**ASSIGNED TASK**
Copy the records out again in full, keeping them identical.

**INFORMATION SUPPLIED**
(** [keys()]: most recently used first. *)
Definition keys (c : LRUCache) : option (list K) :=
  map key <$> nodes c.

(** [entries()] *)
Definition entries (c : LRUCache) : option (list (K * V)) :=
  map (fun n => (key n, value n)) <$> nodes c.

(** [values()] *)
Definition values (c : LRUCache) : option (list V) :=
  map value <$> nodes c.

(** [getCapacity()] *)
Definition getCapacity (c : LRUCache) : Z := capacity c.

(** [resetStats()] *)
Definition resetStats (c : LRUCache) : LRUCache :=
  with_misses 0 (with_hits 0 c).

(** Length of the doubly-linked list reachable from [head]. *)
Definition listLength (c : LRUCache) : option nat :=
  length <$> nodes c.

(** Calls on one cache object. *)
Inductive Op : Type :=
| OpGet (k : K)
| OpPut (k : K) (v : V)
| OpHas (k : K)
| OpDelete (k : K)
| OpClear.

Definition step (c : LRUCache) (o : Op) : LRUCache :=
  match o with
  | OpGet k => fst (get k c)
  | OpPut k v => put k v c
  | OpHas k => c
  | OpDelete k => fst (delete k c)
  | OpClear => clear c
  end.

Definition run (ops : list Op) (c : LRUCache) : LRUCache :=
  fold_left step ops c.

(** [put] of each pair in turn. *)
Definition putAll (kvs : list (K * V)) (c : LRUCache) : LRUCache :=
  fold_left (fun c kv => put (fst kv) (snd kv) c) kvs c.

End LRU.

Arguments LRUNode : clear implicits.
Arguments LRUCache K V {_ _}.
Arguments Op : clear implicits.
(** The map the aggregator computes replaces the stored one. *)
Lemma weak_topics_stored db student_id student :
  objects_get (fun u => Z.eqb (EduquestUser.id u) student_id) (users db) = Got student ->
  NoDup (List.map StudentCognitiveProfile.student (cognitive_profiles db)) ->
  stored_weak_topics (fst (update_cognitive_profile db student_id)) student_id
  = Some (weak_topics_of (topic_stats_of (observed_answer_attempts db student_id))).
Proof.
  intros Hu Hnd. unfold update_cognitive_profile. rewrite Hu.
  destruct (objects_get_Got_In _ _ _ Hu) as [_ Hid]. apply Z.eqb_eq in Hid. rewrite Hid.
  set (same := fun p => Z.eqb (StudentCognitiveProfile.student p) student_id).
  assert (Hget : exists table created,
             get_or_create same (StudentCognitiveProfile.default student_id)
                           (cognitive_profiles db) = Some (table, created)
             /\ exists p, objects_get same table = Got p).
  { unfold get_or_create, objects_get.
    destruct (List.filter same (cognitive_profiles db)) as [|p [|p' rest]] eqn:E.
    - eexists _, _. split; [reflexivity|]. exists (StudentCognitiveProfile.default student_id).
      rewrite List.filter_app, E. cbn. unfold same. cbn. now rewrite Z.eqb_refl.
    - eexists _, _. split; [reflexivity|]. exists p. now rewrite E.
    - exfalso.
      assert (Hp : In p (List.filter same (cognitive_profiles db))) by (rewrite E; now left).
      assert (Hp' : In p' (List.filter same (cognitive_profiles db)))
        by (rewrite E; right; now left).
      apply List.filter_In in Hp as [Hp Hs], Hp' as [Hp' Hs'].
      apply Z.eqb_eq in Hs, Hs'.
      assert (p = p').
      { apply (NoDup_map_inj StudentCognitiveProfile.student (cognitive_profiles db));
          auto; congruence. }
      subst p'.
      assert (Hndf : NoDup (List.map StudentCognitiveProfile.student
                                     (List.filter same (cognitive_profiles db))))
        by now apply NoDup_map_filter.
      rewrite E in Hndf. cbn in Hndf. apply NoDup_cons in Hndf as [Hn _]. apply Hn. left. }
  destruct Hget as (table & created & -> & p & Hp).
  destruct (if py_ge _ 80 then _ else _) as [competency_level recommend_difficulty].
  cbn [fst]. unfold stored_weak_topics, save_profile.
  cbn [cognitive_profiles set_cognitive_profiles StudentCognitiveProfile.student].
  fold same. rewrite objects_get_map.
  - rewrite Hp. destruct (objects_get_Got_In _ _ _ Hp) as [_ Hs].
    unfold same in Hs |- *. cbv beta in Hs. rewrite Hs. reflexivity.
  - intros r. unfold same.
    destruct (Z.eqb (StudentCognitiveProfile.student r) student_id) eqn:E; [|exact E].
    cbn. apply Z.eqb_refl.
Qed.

**RESPONSE TO THIS EXERCISE**
(** [keys()]: most recently used first. *)
Definition keys (c : LRUCache) : option (list K) :=
  map key <$> nodes c.

(** [entries()] *)
Definition entries (c : LRUCache) : option (list (K * V)) :=
  map (fun n => (key n, value n)) <$> nodes c.

(** [values()] *)
Definition values (c : LRUCache) : option (list V) :=
  map value <$> nodes c.

(** [getCapacity()] *)
Definition getCapacity (c : LRUCache) : Z := capacity c.

(** [resetStats()] *)
Definition resetStats (c : LRUCache) : LRUCache :=
  with_misses 0 (with_hits 0 c).

(** Length of the doubly-linked list reachable from [head]. *)
Definition listLength (c : LRUCache) : option nat :=
  length <$> nodes c.

(** Calls on one cache object. *)
Inductive Op : Type :=
| OpGet (k : K)
| OpPut (k : K) (v : V)
| OpHas (k : K)
| OpDelete (k : K)
| OpClear.

Definition step (c : LRUCache) (o : Op) : LRUCache :=
  match o with
  | OpGet k => fst (get k c)
  | OpPut k v => put k v c
  | OpHas k => c
  | OpDelete k => fst (delete k c)
  | OpClear => clear c
  end.

Definition run (ops : list Op) (c : LRUCache) : LRUCache :=
  fold_left step ops c.

(** [put] of each pair in turn. *)
Definition putAll (kvs : list (K * V)) (c : LRUCache) : LRUCache :=
  fold_left (fun c kv => put (fst kv) (snd kv) c) kvs c.

End LRU.

Arguments LRUNode : clear implicits.
Arguments LRUCache K V {_ _}.
Arguments Op : clear implicits.
(** The map the aggregator computes replaces the stored one. *)
Lemma weak_topics_stored db student_id student :
  objects_get (fun u => Z.eqb (EduquestUser.id u) student_id) (users db) = Got student ->
  NoDup (List.map StudentCognitiveProfile.student (cognitive_profiles db)) ->
  stored_weak_topics (fst (update_cognitive_profile db student_id)) student_id
  = Some (weak_topics_of (topic_stats_of (observed_answer_attempts db student_id))).
Proof.
  intros Hu Hnd. unfold update_cognitive_profile. rewrite Hu.
  destruct (objects_get_Got_In _ _ _ Hu) as [_ Hid]. apply Z.eqb_eq in Hid. rewrite Hid.
  set (same := fun p => Z.eqb (StudentCognitiveProfile.student p) student_id).
  assert (Hget : exists table created,
             get_or_create same (StudentCognitiveProfile.default student_id)
                           (cognitive_profiles db) = Some (table, created)
             /\ exists p, objects_get same table = Got p).
  { unfold get_or_create, objects_get.
    destruct (List.filter same (cognitive_profiles db)) as [|p [|p' rest]] eqn:E.
    - eexists _, _. split; [reflexivity|]. exists (StudentCognitiveProfile.default student_id).
      rewrite List.filter_app, E. cbn. unfold same. cbn. now rewrite Z.eqb_refl.
    - eexists _, _. split; [reflexivity|]. exists p. now rewrite E.
    - exfalso.
      assert (Hp : In p (List.filter same (cognitive_profiles db))) by (rewrite E; now left).
      assert (Hp' : In p' (List.filter same (cognitive_profiles db)))
        by (rewrite E; right; now left).
      apply List.filter_In in Hp as [Hp Hs], Hp' as [Hp' Hs'].
      apply Z.eqb_eq in Hs, Hs'.
      assert (p = p').
      { apply (NoDup_map_inj StudentCognitiveProfile.student (cognitive_profiles db));
          auto; congruence. }
      subst p'.
      assert (Hndf : NoDup (List.map StudentCognitiveProfile.student
                                     (List.filter same (cognitive_profiles db))))
        by now apply NoDup_map_filter.
      rewrite E in Hndf. cbn in Hndf. apply NoDup_cons in Hndf as [Hn _]. apply Hn. left. }
  destruct Hget as (table & created & -> & p & Hp).
  destruct (if py_ge _ 80 then _ else _) as [competency_level recommend_difficulty].
  cbn [fst]. unfold stored_weak_topics, save_profile.
  cbn [cognitive_profiles set_cognitive_profiles StudentCognitiveProfile.student].
  fold same. rewrite objects_get_map.
  - rewrite Hp. destruct (objects_get_Got_In _ _ _ Hp) as [_ Hs].
    unfold same in Hs |- *. cbv beta in Hs. rewrite Hs. reflexivity.
  - intros r. unfold same.
    destruct (Z.eqb (StudentCognitiveProfile.student r) student_id) eqn:E; [|exact E].
    cbn. apply Z.eqb_refl.
Qed.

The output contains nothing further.